Reopening Plans: Deadline Sun 2pm for Qs to be answered at Mon forums; Another Survey request (Updated)

Above: Parents have until 2pm tomorrow (Sunday, August 2nd) to submit questions for Community Forums on school Reopening Plans. The question form also serves as a survey that all parents are being asked to complete. (image cropped from survey)

On Friday night, the Public Schools of Northborough and Southborough emailed its “July NSBORO News” to parents. Those who opened it will have seen that the monthly newsletter included the Draft Reopening Plan. It also gave a quick turnaround for submitting questions on the plan in time for Community Forums that will be held on Monday. 

A follow up email this morning from the Superintendent points out what that original message didn’t make clear. Even parents without questions are asked to open the form, since it also includes an important survey. The survey’s focus is gauging parents’ “preferred model for reopening in the fall” given the details in the Reopening Plan.

The response deadline is listed as tomorrow (Sunday, August 2nd) at 2:00 pm. The first forum will be held the following morning.

The newsletter introduced the Draft Plans, explaining:

Over the past six weeks, The Public School of Northborough and Southborough educators, school-based leaders, and the Central Office Leadership Team have been planning for the 2020-2021 school year and the reopening of our schools. The planning has been guided by seven priorities, which are listed below, with the first being the most essential: The physical, social, and emotional well-being of students, faculty, and staff. . .

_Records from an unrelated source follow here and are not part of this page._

(** * Debate generator: persona catalog, resilient API client, voice enhancer
      and orchestrator

    A shallow embedding of the TypeScript sources

      - [src/lib/persona-registry.ts]            (module [PersonaRegistry])
      - [nextjs-app/src/lib/grok-client.ts]      (module [GrokClient])
      - [nextjs-app/src/lib/voice-enhancer.ts]   (module [VoiceEnhancer])
      - [nextjs-app/src/lib/debate-generator.ts] (module [DebateGenerator])

    Conventions of the embedding.

      - A JavaScript string is a [string]: a sequence of 8-bit code units
        (the Latin-1 range of UTF-16).  [String.length] is [.length].
        Strings with code units beyond U+00FF are not represented; for
        them the case mappings of JavaScript need not keep the length.
      - A JavaScript [number] that is a count (tokens, sources, attempt
        index) is a [nat]; a [number] that is a quantity (temperature,
        bias level, cost) is an exact rational [Q]: the rounding of
        IEEE-754 doubles is not modelled, and a statement about such a
        quantity is made only where it survives that rounding.  The retry
        budget [maxRetries] is a configured [number] that the code only
        compares with the attempt index: it is a [Q] too, so that a
        negative or fractional budget is told apart from a count.  NaN and
        the infinities are not represented.
      - An optional field or argument ([x?: T]) is an [option T].
      - [async] code that talks to the upstream API is a state-and-exception
        computation over the log of the requests issued so far; what the
        upstream answers to the n-th request is given by an arbitrary
        function, so a statement quantified over that function holds for
        every sequence of upstream outcomes.
      - The two persona tasks of [generateDebate] share no state; each is
        run to its end against its own upstream function, and
        [Promise.all] joins the two settlements.  Which of two rejections
        came first in time is a parameter. *)

From Stdlib Require Import String Ascii List Bool Arith ZArith QArith Qround Lia.
From Stdlib Require Import DecimalString FinFun.
Import ListNotations.

Local Close Scope Q_scope.
Local Open Scope list_scope.
Local Open Scope string_scope.
Local Open Scope nat_scope.

(* ===================================================================== *)
(** * JavaScript string primitives *)
(* ===================================================================== *)

Module Js.

(** The double-quote character, as a one-character string. *)
Definition dq : string := String (ascii_of_nat 34) EmptyString.

(** White space as [String.prototype.trim] and the regular expression class
    [\s] see it, restricted to 8-bit code units: TAB, LF, VT, FF, CR, SPACE
    and NBSP. *)
Definition isWhiteSpace (c : ascii) : bool :=
  let n := nat_of_ascii c in
  ((9 <=? n) && (n <=? 13)) || (n =? 32) || (n =? 160).

Fixpoint trimStart (s : string) : string :=
  match s with
  | EmptyString => EmptyString
  | String c s' => if isWhiteSpace c then trimStart s' else s
  end.

Fixpoint trimEnd (s : string) : string :=
  match s with
  | EmptyString => EmptyString
  | String c s' =>
      match trimEnd s' with
      | EmptyString => if isWhiteSpace c then EmptyString else String c EmptyString
      | t => String c t
      end
  end.

(** [s.trim()] *)
Definition trim (s : string) : string := trimEnd (trimStart s).

(** Truthiness of a string: only the empty string is falsy. *)
Definition truthy (s : string) : bool :=
  match s with EmptyString => false | _ => true end.

Fixpoint take (n : nat) (s : string) : string :=
  match n, s with
  | S n', String c s' => String c (take n' s')
  | _, _ => EmptyString
  end.

Fixpoint drop (n : nat) (s : string) : string :=
  match n, s with
  | S n', String _ s' => drop n' s'
  | _, _ => s
  end.

(** [s.substring(a, b)]: both indices are clamped to the length and swapped
    when out of order. *)
Definition substring2 (s : string) (a b : nat) : string :=
  let a' := Nat.min a (String.length s) in
  let b' := Nat.min b (String.length s) in
  take (Nat.max a' b' - Nat.min a' b') (drop (Nat.min a' b') s).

The DRAFT District Reopening Plan provides a framework and guidelines for health, safety, and well-being, teaching and learning, student support services, English language development, technology, and school facilities operations.

The teaching and learning planning has centered around identifying four potential reopening models: In-person, Hybrid, Full Remote, and Stand Alone Remote Program. Due to the unpredictability of the trajectory of the virus in our community, the models allow for smooth transitions among them. If the District needs to transition from a hybrid model to a remote model or from a hybrid model to a fully in-person model, we will be able to do so efficiently and effectively. At this time, a recommendation to the school committees regarding a reopening model has not been made.

The final sentence above is an interesting one.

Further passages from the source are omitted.